/git-of-theseus

Analyze how a Git repo grows over time

Primary LanguagePythonApache License 2.0Apache-2.0

travis badge pypi badge

Some scripts to analyze Git repos. Produces cool looking graphs like this (running it on git itself):

git

Installing

Run pip install git-of-theseus

Running

First, you need to run git-of-theseus-analyze <path to repo> (see git-of-theseus-analyze --help for a bunch of config). This will analyze a repository and might take quite some time.

After that, you can generate plots! Here are some ways you can do that:

  1. Run git-of-theseus-stack-plot cohorts.json which will write to stack_plot.png
  2. Run git-of-theseus-survival-plot survival.json which will write to survival_plot.png (run it with --help for some options)

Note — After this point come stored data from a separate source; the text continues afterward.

Lemma parse_header_lines resolve n1 n2 n3 target first :
  1 <= target <= 3600 -> 0 <= first <= USIZE_MAX ->
  parse_lines resolve
    [(n1, "#EXT-X-VERSION:3"); (n2, "#EXT-X-TARGETDURATION:" +:+ display target);
     (n3, "#EXT-X-MEDIA-SEQUENCE:" +:+ display first)] parse_start
  = inr (read_state (from_secs target) first []).
Proof.
  intros Ht Hf. cbn [parse_lines].
  change (parse_line resolve n1 "#EXT-X-VERSION:3" parse_start) with (inr (A := PlaylistError) parse_start).
  cbv iota.
  assert (forall p, parse_line resolve n2 ("#EXT-X-TARGETDURATION:" +:+ display target) p
            = parse_target n2 (display target) p) as E1.
  { intros p. unfold parse_line. now rewrite strip_prefix_app. }
  assert (forall p, parse_line resolve n3 ("#EXT-X-MEDIA-SEQUENCE:" +:+ display first) p
            = parse_sequence n3 (display first) p) as E2.
  { intros p. unfold parse_line. now rewrite strip_prefix_app. }
  rewrite E1. unfold parse_target. rewrite target_seconds by done.
  assert ((from_secs target <=? MAX_TARGET_DURATION) && negb (from_secs target =? 0) = true) as ->.
  { unfold MAX_TARGET_DURATION, from_secs. rewrite andb_true_iff, Z.leb_le, negb_true_iff, Z.eqb_neq. lia. }
  cbv iota. rewrite E2. unfold parse_sequence.
  rewrite trim_printable by apply number_printable, display_number.
  rewrite parse_display by done. reflexivity.
Qed.

Section ReadBack.
Context (session playlist_path : string).
Context (session_ok : string_forall name_char session = true).
Context (path_ok : lacks "/" playlist_path = true).

Lemma segment_name_long n : (2 < String.length (segment_name session n))%nat.
Proof.
  unfold segment_name.
  assert (forall a b, String.length (a +:+ b) = String.length a + String.length b)%nat as Hl.
  { intros a b. induction a as [|c a IH]; [done|]. change (String c a +:+ b) with (String c (a +:+ b)). cbn. lia. }
  rewrite !Hl. cbn. lia.
Qed.

Definition uri_of (x : AckedSegment) (d : Z) : string * Z * bool * option string :=
  (segment_name session (as_sequence x), d, false, None).

Lemma parse_segments target first window : forall durs uris l,
  Forall2 (fun x d => parse_seconds (fmt_prec 3 (as_duration x)) = Some d) window durs ->
  map snd l = concat (map (segment_lines session) window) ->
  parse_lines (resolve_uri playlist_path) l (read_state target first uris)
  = inr (read_state target first (uris ++ zip_with uri_of window durs)%list).
Proof.
  induction window as [|x window IH]; intros durs uris l Hd Hl.
  - destruct l; [|done]. inversion Hd. cbn. now rewrite app_nil_r.
  - inversion Hd as [|? d ? durs' Hx Hrest]; subst.
    destruct l as [|[n1 l1] [|[n2 l2] l]]; try done.
    unfold segment_lines at 1 in Hl. cbn [map concat app snd] in Hl. injection Hl as -> -> Hl.
    cbn [parse_lines]. 
    match goal with |- context [parse_line _ n1 ?s _] =>
      change s with ("#EXTINF:" +:+ fmt_prec 3 (as_duration x) +:+ ",") end.
    rewrite (parse_extinf_line _ _ _ d) by (done || apply fmt_prec_number).
    rewrite parse_name_line; [|now apply segment_name_chars|].
    2:{ pose proof (segment_name_long (as_sequence x)). intros E. rewrite E in *. cbn in *. lia. }
    unfold parse_uri. rewrite resolve_name; [|done|now apply segment_name_chars|apply segment_name_long].
    match goal with |- _ = inr ?q =>
      change (parse_lines (resolve_uri playlist_path) l (read_state target first (uris ++ [uri_of x d])%list)
              = inr q) end.
    rewrite (IH durs') by done. cbn [zip_with]. now rewrite <- app_assoc.
Qed.

Definition entry_of (x : AckedSegment) (d : Z) : SegmentEntry :=
  mk_SegmentEntry (as_sequence x) (segment_name session (as_sequence x)) d false None.

Lemma number_window window : forall durs first offset,
  length durs = length window -> 0 <= first + offset -> first + offset + zlen window <= 2 ^ 64 ->
  map as_sequence window = map (fun i => first + offset + Z.of_nat i) (seq 0 (length window)) ->
  number_segments first offset (zip_with uri_of window durs) = inr (zip_with entry_of window durs).
Proof.
  induction window as [|x window IH]; intros [|d durs] first offset Hlen H0 Hz Hs; try done.
  cbn in Hlen, Hs. injection Hs as Hx Hs. rewrite zlen_cons in Hz. pose proof (zlen_nonneg window).
  cbn [zip_with number_segments uri_of]. rewrite checked_u_Some by (unfold in_u; lia).
  rewrite (IH durs first (offset + 1)); [|congruence|lia|lia|].
  - cbn [zip_with]. unfold entry_of at 2. rewrite Hx, Z.add_0_r. done.
  - rewrite Hs, <- seq_shift, map_map. apply map_ext. intros i. lia.
Qed.

(** C17: The playlist an HLS upload of this program sends is one its HLS ingest reads: for a
    window of acknowledged segments it parses to a media playlist with the same media sequence
    and end, the target duration, and an entry per segment in order, with its own sequence, its
    own name and the duration its [EXTINF] says. *)
Theorem uploaded_playlist_reads_back target window durs end_ :
  1 <= target <= 3600 -> 0 <= first_sequence window ->
  first_sequence window + zlen window <= 2 ^ 64 ->
  map as_sequence window = zseq (first_sequence window) (length window) ->
  Forall2 (fun x d => parse_seconds (fmt_prec 3 (as_duration x)) = Some d) window durs ->
  parse (string_bytes (render_playlist session target window end_)) playlist_path
  = inr (Media (mk_MediaPlaylist (from_secs target) (first_sequence window)
                  (zip_with (entry_of) window durs) end_ None None false)).
Proof.
  intros Ht H0 Hz Hs Hd. unfold parse. rewrite render_playlist_lines.
  rewrite parse_unlines by (done || now apply playlist_lines_printable).
  match goal with |- context [imap ?f (playlist_lines ?a ?b ?c ?d ?e)] => set (nl := imap f (playlist_lines a b c d e)) end.
  assert (map snd nl = playlist_lines session target (first_sequence window) window end_) as Hl.
  { unfold nl. generalize (playlist_lines session target (first_sequence window) window end_). generalize 2.
    intros n l. revert n. induction l as [|x l IH]; intros n; [done|]. cbn [imap map]. cbn. f_equal.
    rewrite <- (IH (n + 1)) at 2. f_equal. apply imap_ext. intros i y _. cbn. f_equal. lia. }
  clearbody nl. destruct nl as [|[n1 l1] [|[n2 l2] [|[n3 l3] nl]]]; try done.
  unfold playlist_lines in Hl. cbn [map snd] in Hl. injection Hl as -> E2 E3 Hl.
  assert (l2 = "#EXT-X-TARGETDURATION:" +:+ display target) as -> by exact E2.
  assert (l3 = "#EXT-X-MEDIA-SEQUENCE:" +:+ display (first_sequence window)) as -> by exact E3.
  apply map_eq_app in Hl as (segs & ends & -> & Hsegs & Hends).
  match goal with |- context [parse_lines ?r (?a :: ?b :: ?c :: segs ++ ends) ?p] =>
    change (a :: b :: c :: segs ++ ends)%list with ([a; b; c] ++ (segs ++ ends))%list end.
  rewrite !parse_lines_app, parse_header_lines; [|done|].
  2:{ unfold USIZE_MAX. destruct window as [|x w]; cbn in *; [lia|]. rewrite zlen_cons in Hz.
      pose proof (zlen_nonneg w). lia. }
  cbv iota. rewrite parse_lines_app, (parse_segments _ _ window durs) by done. cbv iota. cbn [app].
  assert (parse_lines (resolve_uri playlist_path) ends
            (read_state (from_secs target) (first_sequence window) (zip_with uri_of window durs))
          = inr (with_ended end_ (read_state (from_secs target) (first_sequence window) (zip_with uri_of window durs))))
    as ->.
  { destruct end_; destruct ends as [|[n e] [|? ?]]; try done. cbn in Hends. injection Hends as ->. reflexivity. }
  unfold parse_end. cbn [with_ended read_state p_pending_bandwidth p_variants p_target_duration p_media_sequence
    p_segment_uris p_ended p_map_uri p_media_encryption p_session_encryption p_byte_range].
  rewrite bool_decide_eq_false_2 by now intros [].
  rewrite number_window; try done; [now apply Forall2_length in Hd| | |]; rewrite Z.add_0_r; done.
Qed.
End ReadBack.

Definition ex_duration : f64 := f64_of_decimal false 5005 (-3).
Definition ex_window : list AckedSegment := [mk_AckedSegment 7 ex_duration; mk_AckedSegment 8 ex_duration].

Lemma uploaded_playlist_reads_back_witness :
  parse (string_bytes (render_playlist "r1" 6 ex_window true)) "index.m3u8"
  = inr (Media (mk_MediaPlaylist (from_secs 6) 7
                  [mk_SegmentEntry 7 "r1-7.ts" (from_millis 5005) false None;
                   mk_SegmentEntry 8 "r1-8.ts" (from_millis 5005) false None] true None None false)).
Proof.
  apply (uploaded_playlist_reads_back "r1" "index.m3u8" eq_refl eq_refl 6 ex_window
           [from_millis 5005; from_millis 5005] true); try (cbn; lia); try done.
  repeat constructor; vm_compute; reflexivity.
Defined.

Lemma parsed_playlist_well_formed_witness :
  exists pl, parse (string_bytes (render_playlist "r1" 6 ex_window true)) "live/index.m3u8" = inr pl
  /\ playlist_ok canonical pl.
Proof.
  eexists. split; [vm_compute; reflexivity|].
  apply (parsed_playlist_well_formed (string_bytes (render_playlist "r1" 6 ex_window true))
           "live/index.m3u8").
  vm_compute. reflexivity.
Defined.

If you want to plot multiple repositories, have to run git-of-theseus-analyze separately for each project and store the data in separate directories using the --outdir flag. Then you can run git-of-theseus-survival-plot <foo/survival.json> <bar/survival.json> (optionally with the --exp-fit flag to fit an exponential decay)

Help

AttributeError: Unknown property labels – upgrade matplotlib if you are seeing this. pip install matplotlib --upgrade

Some pics

Survival of a line of code in a set of interesting repos:

git

This curve is produced by the git-of-theseus-survival-plot script and shows the percentage of lines in a commit that are still present after x years. It aggregates it over all commits, no matter what point in time they were made. So for x=0 it includes all commits, whereas for x>0 not all commits are counted (because we would have to look into the future for some of them). The survival curves are estimated using Kaplan-Meier.

You can also add an exponential fit:

git

Linux – stack plot:

git

This curve is produced by the git-of-theseus-stack-plot script and shows the total number of lines in a repo broken down into cohorts by the year the code was added.

Node – stack plot:

git

Rails – stack plot:

git

Plotting other stuff

git-of-theseus-analyze will write exts.json, cohorts.json and authors.json. You can run git-of-theseus-stack-plot authors.json to plot author statistics as well, or git-of-theseus-stack-plot exts.json to plot file extension statistics. For author statistics, you might want to create a .mailmap file to deduplicate authors. For instance, here's the author statistics for Kubernetes:

git

You can also normalize it to 100%. Here's author statistics for Git:

git

Other stuff

Markovtsev Vadim implemented a very similar analysis that claims to be 20%-6x faster than Git of Theseus. It's named Hercules and there's a great blog post about all the complexity going into the analysis of Git history.